Francoise Hardy Ma Jeunesse Fout le Camp
<音楽が流れます、音量に注意>
3年ぶりでこの道を走る。
あの時、誘ってくれた人からのメールを思い出す。
「細い道をどんどん奥に入って行き、
道の先が不安になる頃になって農場が現れ、
左奥に古民家があります。」
まだ5時半なのに真っ暗闇。
二度目なので、先にある灯りを知ってはいるが、ちょっと心細い。
古民家の灯りにほっとする。
賑やかな声が漏れてくる。
数人が外にいて月を見ていた。
そこに農場主の石黒さんもいた。
「今度も遅くなりました。
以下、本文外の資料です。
(** The visits of a list of entries with distinct keys. *)
Lemma cleaner_fold_spec now_ms ttl_ms t0 (l : list (string * ptr)) :
  NoDup l.*1 →
  let t' := foldr (λ entry t, cleaner_visit (now_ms entry.1) ttl_ms entry.1 entry.2 t) t0 l in
  let gone := Z.of_nat (length (filter (λ e, expired_entry now_ms ttl_ms t0 e = true) l)) in
  heap t' = heap t0 ∧
  (∀ id, (∃ p, (id, p) ∈ l ∧ expired_entry now_ms ttl_ms t0 (id, p) = true) →
         tasks t' !! id = None) ∧
  (∀ id, ¬ (∃ p, (id, p) ∈ l ∧ expired_entry now_ms ttl_ms t0 (id, p) = true) →
         tasks t' !! id = tasks t0 !! id) ∧
  AliveTask (statistics t') = AliveTask (statistics t0) - gone ∧
  ExpireTasks (statistics t') = ExpireTasks (statistics t0) + gone ∧
  CreatedTasks (statistics t') = CreatedTasks (statistics t0) ∧
  wire t' = wire t0 ∧ workerPool t' = workerPool t0.
Proof.
  induction l as [|[key value] l IH]; intros Hnd; simpl.
  { split_and!; try done; try lia. intros id (p & Hin & _). by apply elem_of_nil in Hin. }
  apply NoDup_cons in Hnd as [Hkey Hnd]. simpl in Hkey.
  destruct (IH Hnd) as (Hh & Hyes & Hno & Ha & He & Hc & Hw & Hp).
  set (t1 := foldr _ t0 l) in *.
  destruct (cleaner_visit_spec now_ms ttl_ms key value t0 t1 Hh)
    as (Hh' & Ht' & Ha' & He' & Hc' & Hw' & Hp').
  split_and!; try congruence.
  - intros id (p & Hin & Hexp). rewrite Ht'.
    apply elem_of_cons in Hin as [[= -> ->]|Hin].
    + rewrite Hexp. apply lookup_delete_eq.
    + assert (tasks t1 !! id = None) as Hnone by (apply Hyes; eauto).
      destruct (expired_entry now_ms ttl_ms t0 (key, value)); [|done].
      destruct (decide (id = key)) as [->|Hne]; [apply lookup_delete_eq|].
      by rewrite lookup_delete_ne.
  - intros id Hnot. rewrite Ht'.
    assert (Hnot' : ¬ (∃ p, (id, p) ∈ l ∧ expired_entry now_ms ttl_ms t0 (id, p) = true)).
    { intros (p & Hin & Hexp). apply Hnot. exists p. split; [by right|done]. }
    destruct (expired_entry now_ms ttl_ms t0 (key, value)) eqn:Hgone; [|by apply Hno].
    destruct (decide (id = key)) as [->|Hne].
    + exfalso. apply Hnot. exists value. split; [left|done].
    + rewrite lookup_delete_ne by done. by apply Hno.
  - rewrite Ha', Ha.
    destruct (expired_entry now_ms ttl_ms t0 (key, value)) eqn:Hgone;
      [rewrite filter_cons_True by done | rewrite filter_cons_False by congruence];
      simpl length; lia.
  - rewrite He', He.
    destruct (expired_entry now_ms ttl_ms t0 (key, value)) eqn:Hgone;
      [rewrite filter_cons_True by done | rewrite filter_cons_False by congruence];
      simpl length; lia.
Qed.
」と言うと、
「お~いらっしゃい!」
笑って迎えてくれた。
外でバーベキューもしたのだろう。
かまどに火が残り、番をしている人も。
野菜を持って来た「うるおい春夏秋冬」の高橋さんが、
すれ違いで帰るところだった。
少し話が出来てよかった。
今日は、あの白レバーはないと聞いた。
前にテレビで放送していた木村拓哉のグランメゾン東京。
そこに出てきた白レバーは、口の中で溶けていった。
今、ホロホロ鳥の事で色々とあるらしい。
薪で暖をとりながら、思いつくままの雑談。
石黒農場のHPで知った事。
ほろほろ鳥は熱帯で生きる。
広大な敷地に温泉を利用した床暖房を敷き、熱帯の環境を再現。
試行錯誤のうえ飼育に成功し、鳥の餌となる米も作る。
世話をするスタッフはできる限り会話をせず、動作もゆっくり。
作業衣まで鳥と同系色に。
それほどに神経質な鳥。
東日本大震災の揺れの後、しばらく卵を産まなかったそうだ。
今まで、並々ならぬ努力があったのだろう。
囲炉裏を囲む人たちが、
「あ~食に関わってる人、ブロガー、雑誌の人」
などと3年前のこと覚えていてくれ、
「焼けたら、持っていきますね」と嬉しい言葉。
テーブルには見たことのない料理が並んでいた。
「さあ、食べて食べて」と箸や小皿を渡される。
大皿に盛られた料理。
「なんだろう?」
よく見るとアワビだった。
やわらかくて美味しい。
湯通しした豚肉をちょい辛のソースで食べる。
添えたキムチも美味しい。
料理が次々とテーブルにのる。
久し振りのほろほろ鳥。
今や高級食材だ。
蓮の葉で包まれた、ちまきの様な料理。
開くと零れそうに小豆がのる。
ツアーの仕掛け人は「カフカの猫」の名須川ミサコさん。
作り手てを訪ね一緒に楽しむ旅。
今回は石黒農場で、崔誠恩先生のキムジャン(キムチ作り)ツアー。
先生は、最後の韓国宮廷料理人だったおばあさまの作る料理で育ち、ソウル大学では発酵を専攻。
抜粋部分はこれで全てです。